# Activity
The whole listing, repeated exactly, is what this task asks for.

# Data excerpts
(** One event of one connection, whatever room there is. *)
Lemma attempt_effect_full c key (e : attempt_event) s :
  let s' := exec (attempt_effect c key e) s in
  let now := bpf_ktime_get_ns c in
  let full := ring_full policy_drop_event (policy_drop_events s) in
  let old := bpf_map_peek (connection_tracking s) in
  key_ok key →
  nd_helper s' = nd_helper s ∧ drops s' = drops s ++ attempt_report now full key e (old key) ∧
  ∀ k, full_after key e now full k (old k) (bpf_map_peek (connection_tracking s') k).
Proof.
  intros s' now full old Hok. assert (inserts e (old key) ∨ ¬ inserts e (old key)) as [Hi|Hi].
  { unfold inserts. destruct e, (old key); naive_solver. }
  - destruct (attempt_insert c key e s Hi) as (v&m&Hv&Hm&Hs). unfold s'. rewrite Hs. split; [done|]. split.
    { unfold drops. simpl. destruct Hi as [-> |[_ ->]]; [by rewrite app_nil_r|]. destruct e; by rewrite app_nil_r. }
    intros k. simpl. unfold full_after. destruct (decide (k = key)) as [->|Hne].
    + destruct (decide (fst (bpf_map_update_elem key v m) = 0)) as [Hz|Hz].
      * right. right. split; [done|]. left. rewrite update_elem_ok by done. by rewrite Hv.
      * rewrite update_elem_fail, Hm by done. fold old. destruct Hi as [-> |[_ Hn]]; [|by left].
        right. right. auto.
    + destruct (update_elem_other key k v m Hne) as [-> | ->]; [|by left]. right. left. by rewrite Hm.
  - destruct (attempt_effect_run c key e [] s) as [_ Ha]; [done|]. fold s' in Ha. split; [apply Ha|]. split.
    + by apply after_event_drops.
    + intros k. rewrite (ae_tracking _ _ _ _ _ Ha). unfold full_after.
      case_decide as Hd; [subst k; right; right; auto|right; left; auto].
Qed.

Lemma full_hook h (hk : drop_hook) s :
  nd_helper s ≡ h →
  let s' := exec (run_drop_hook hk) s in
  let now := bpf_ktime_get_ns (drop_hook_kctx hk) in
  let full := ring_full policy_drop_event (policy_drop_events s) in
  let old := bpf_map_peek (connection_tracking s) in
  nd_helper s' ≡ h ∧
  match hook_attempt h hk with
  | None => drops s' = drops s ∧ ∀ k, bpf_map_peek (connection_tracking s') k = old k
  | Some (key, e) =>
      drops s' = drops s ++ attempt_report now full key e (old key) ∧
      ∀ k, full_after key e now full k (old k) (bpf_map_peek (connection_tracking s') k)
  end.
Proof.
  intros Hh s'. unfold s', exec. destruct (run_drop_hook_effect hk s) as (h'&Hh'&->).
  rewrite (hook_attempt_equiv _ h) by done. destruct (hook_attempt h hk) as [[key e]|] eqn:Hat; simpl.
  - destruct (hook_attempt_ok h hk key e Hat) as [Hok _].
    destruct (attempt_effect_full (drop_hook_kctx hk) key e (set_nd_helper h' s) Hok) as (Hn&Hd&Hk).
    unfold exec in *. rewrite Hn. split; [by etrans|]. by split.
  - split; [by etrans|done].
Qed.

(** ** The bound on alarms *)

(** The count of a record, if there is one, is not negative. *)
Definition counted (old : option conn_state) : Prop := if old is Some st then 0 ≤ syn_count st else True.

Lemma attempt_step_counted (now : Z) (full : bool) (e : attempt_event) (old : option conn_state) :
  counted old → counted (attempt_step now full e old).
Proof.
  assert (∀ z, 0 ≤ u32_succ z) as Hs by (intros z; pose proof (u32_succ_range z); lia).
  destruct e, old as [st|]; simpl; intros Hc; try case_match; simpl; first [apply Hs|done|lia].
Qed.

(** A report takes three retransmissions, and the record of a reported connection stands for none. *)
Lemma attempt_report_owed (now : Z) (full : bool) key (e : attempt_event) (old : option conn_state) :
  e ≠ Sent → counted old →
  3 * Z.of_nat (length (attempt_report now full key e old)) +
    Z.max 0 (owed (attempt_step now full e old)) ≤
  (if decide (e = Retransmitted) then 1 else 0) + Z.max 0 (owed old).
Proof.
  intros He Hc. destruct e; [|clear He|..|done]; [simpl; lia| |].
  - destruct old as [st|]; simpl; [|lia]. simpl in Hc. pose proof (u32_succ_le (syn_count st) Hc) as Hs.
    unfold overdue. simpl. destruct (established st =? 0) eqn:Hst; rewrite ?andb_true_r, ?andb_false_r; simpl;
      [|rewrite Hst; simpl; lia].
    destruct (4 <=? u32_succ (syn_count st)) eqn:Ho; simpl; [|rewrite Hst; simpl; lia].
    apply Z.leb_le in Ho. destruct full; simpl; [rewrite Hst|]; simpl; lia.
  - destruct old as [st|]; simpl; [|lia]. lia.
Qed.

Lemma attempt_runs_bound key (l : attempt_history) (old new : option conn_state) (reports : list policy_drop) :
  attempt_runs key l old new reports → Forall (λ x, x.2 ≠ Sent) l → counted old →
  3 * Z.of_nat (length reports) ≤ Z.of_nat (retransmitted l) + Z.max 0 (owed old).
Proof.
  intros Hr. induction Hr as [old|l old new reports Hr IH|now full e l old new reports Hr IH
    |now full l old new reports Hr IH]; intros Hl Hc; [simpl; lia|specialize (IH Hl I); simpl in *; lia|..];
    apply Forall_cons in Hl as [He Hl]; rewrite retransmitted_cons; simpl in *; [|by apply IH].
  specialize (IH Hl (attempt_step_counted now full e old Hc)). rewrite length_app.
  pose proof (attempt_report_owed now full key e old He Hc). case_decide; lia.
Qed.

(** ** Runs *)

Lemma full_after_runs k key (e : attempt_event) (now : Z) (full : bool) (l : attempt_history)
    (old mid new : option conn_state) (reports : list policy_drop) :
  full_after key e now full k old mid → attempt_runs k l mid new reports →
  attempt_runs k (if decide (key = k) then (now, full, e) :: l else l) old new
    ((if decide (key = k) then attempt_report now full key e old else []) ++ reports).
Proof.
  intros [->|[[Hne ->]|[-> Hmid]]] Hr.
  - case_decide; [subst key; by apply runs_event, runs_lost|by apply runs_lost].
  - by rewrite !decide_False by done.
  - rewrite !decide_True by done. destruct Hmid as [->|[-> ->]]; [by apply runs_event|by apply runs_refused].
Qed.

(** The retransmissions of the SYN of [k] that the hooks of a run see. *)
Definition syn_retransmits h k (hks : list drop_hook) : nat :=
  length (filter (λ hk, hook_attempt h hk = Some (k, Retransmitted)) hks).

# Answer box
(** One event of one connection, whatever room there is. *)
Lemma attempt_effect_full c key (e : attempt_event) s :
  let s' := exec (attempt_effect c key e) s in
  let now := bpf_ktime_get_ns c in
  let full := ring_full policy_drop_event (policy_drop_events s) in
  let old := bpf_map_peek (connection_tracking s) in
  key_ok key →
  nd_helper s' = nd_helper s ∧ drops s' = drops s ++ attempt_report now full key e (old key) ∧
  ∀ k, full_after key e now full k (old k) (bpf_map_peek (connection_tracking s') k).
Proof.
  intros s' now full old Hok. assert (inserts e (old key) ∨ ¬ inserts e (old key)) as [Hi|Hi].
  { unfold inserts. destruct e, (old key); naive_solver. }
  - destruct (attempt_insert c key e s Hi) as (v&m&Hv&Hm&Hs). unfold s'. rewrite Hs. split; [done|]. split.
    { unfold drops. simpl. destruct Hi as [-> |[_ ->]]; [by rewrite app_nil_r|]. destruct e; by rewrite app_nil_r. }
    intros k. simpl. unfold full_after. destruct (decide (k = key)) as [->|Hne].
    + destruct (decide (fst (bpf_map_update_elem key v m) = 0)) as [Hz|Hz].
      * right. right. split; [done|]. left. rewrite update_elem_ok by done. by rewrite Hv.
      * rewrite update_elem_fail, Hm by done. fold old. destruct Hi as [-> |[_ Hn]]; [|by left].
        right. right. auto.
    + destruct (update_elem_other key k v m Hne) as [-> | ->]; [|by left]. right. left. by rewrite Hm.
  - destruct (attempt_effect_run c key e [] s) as [_ Ha]; [done|]. fold s' in Ha. split; [apply Ha|]. split.
    + by apply after_event_drops.
    + intros k. rewrite (ae_tracking _ _ _ _ _ Ha). unfold full_after.
      case_decide as Hd; [subst k; right; right; auto|right; left; auto].
Qed.

Lemma full_hook h (hk : drop_hook) s :
  nd_helper s ≡ h →
  let s' := exec (run_drop_hook hk) s in
  let now := bpf_ktime_get_ns (drop_hook_kctx hk) in
  let full := ring_full policy_drop_event (policy_drop_events s) in
  let old := bpf_map_peek (connection_tracking s) in
  nd_helper s' ≡ h ∧
  match hook_attempt h hk with
  | None => drops s' = drops s ∧ ∀ k, bpf_map_peek (connection_tracking s') k = old k
  | Some (key, e) =>
      drops s' = drops s ++ attempt_report now full key e (old key) ∧
      ∀ k, full_after key e now full k (old k) (bpf_map_peek (connection_tracking s') k)
  end.
Proof.
  intros Hh s'. unfold s', exec. destruct (run_drop_hook_effect hk s) as (h'&Hh'&->).
  rewrite (hook_attempt_equiv _ h) by done. destruct (hook_attempt h hk) as [[key e]|] eqn:Hat; simpl.
  - destruct (hook_attempt_ok h hk key e Hat) as [Hok _].
    destruct (attempt_effect_full (drop_hook_kctx hk) key e (set_nd_helper h' s) Hok) as (Hn&Hd&Hk).
    unfold exec in *. rewrite Hn. split; [by etrans|]. by split.
  - split; [by etrans|done].
Qed.

(** ** The bound on alarms *)

(** The count of a record, if there is one, is not negative. *)
Definition counted (old : option conn_state) : Prop := if old is Some st then 0 ≤ syn_count st else True.

Lemma attempt_step_counted (now : Z) (full : bool) (e : attempt_event) (old : option conn_state) :
  counted old → counted (attempt_step now full e old).
Proof.
  assert (∀ z, 0 ≤ u32_succ z) as Hs by (intros z; pose proof (u32_succ_range z); lia).
  destruct e, old as [st|]; simpl; intros Hc; try case_match; simpl; first [apply Hs|done|lia].
Qed.

(** A report takes three retransmissions, and the record of a reported connection stands for none. *)
Lemma attempt_report_owed (now : Z) (full : bool) key (e : attempt_event) (old : option conn_state) :
  e ≠ Sent → counted old →
  3 * Z.of_nat (length (attempt_report now full key e old)) +
    Z.max 0 (owed (attempt_step now full e old)) ≤
  (if decide (e = Retransmitted) then 1 else 0) + Z.max 0 (owed old).
Proof.
  intros He Hc. destruct e; [|clear He|..|done]; [simpl; lia| |].
  - destruct old as [st|]; simpl; [|lia]. simpl in Hc. pose proof (u32_succ_le (syn_count st) Hc) as Hs.
    unfold overdue. simpl. destruct (established st =? 0) eqn:Hst; rewrite ?andb_true_r, ?andb_false_r; simpl;
      [|rewrite Hst; simpl; lia].
    destruct (4 <=? u32_succ (syn_count st)) eqn:Ho; simpl; [|rewrite Hst; simpl; lia].
    apply Z.leb_le in Ho. destruct full; simpl; [rewrite Hst|]; simpl; lia.
  - destruct old as [st|]; simpl; [|lia]. lia.
Qed.

Lemma attempt_runs_bound key (l : attempt_history) (old new : option conn_state) (reports : list policy_drop) :
  attempt_runs key l old new reports → Forall (λ x, x.2 ≠ Sent) l → counted old →
  3 * Z.of_nat (length reports) ≤ Z.of_nat (retransmitted l) + Z.max 0 (owed old).
Proof.
  intros Hr. induction Hr as [old|l old new reports Hr IH|now full e l old new reports Hr IH
    |now full l old new reports Hr IH]; intros Hl Hc; [simpl; lia|specialize (IH Hl I); simpl in *; lia|..];
    apply Forall_cons in Hl as [He Hl]; rewrite retransmitted_cons; simpl in *; [|by apply IH].
  specialize (IH Hl (attempt_step_counted now full e old Hc)). rewrite length_app.
  pose proof (attempt_report_owed now full key e old He Hc). case_decide; lia.
Qed.

(** ** Runs *)

Lemma full_after_runs k key (e : attempt_event) (now : Z) (full : bool) (l : attempt_history)
    (old mid new : option conn_state) (reports : list policy_drop) :
  full_after key e now full k old mid → attempt_runs k l mid new reports →
  attempt_runs k (if decide (key = k) then (now, full, e) :: l else l) old new
    ((if decide (key = k) then attempt_report now full key e old else []) ++ reports).
Proof.
  intros [->|[[Hne ->]|[-> Hmid]]] Hr.
  - case_decide; [subst key; by apply runs_event, runs_lost|by apply runs_lost].
  - by rewrite !decide_False by done.
  - rewrite !decide_True by done. destruct Hmid as [->|[-> ->]]; [by apply runs_event|by apply runs_refused].
Qed.

(** The retransmissions of the SYN of [k] that the hooks of a run see. *)
Definition syn_retransmits h k (hks : list drop_hook) : nat :=
  length (filter (λ hk, hook_attempt h hk = Some (k, Retransmitted)) hks).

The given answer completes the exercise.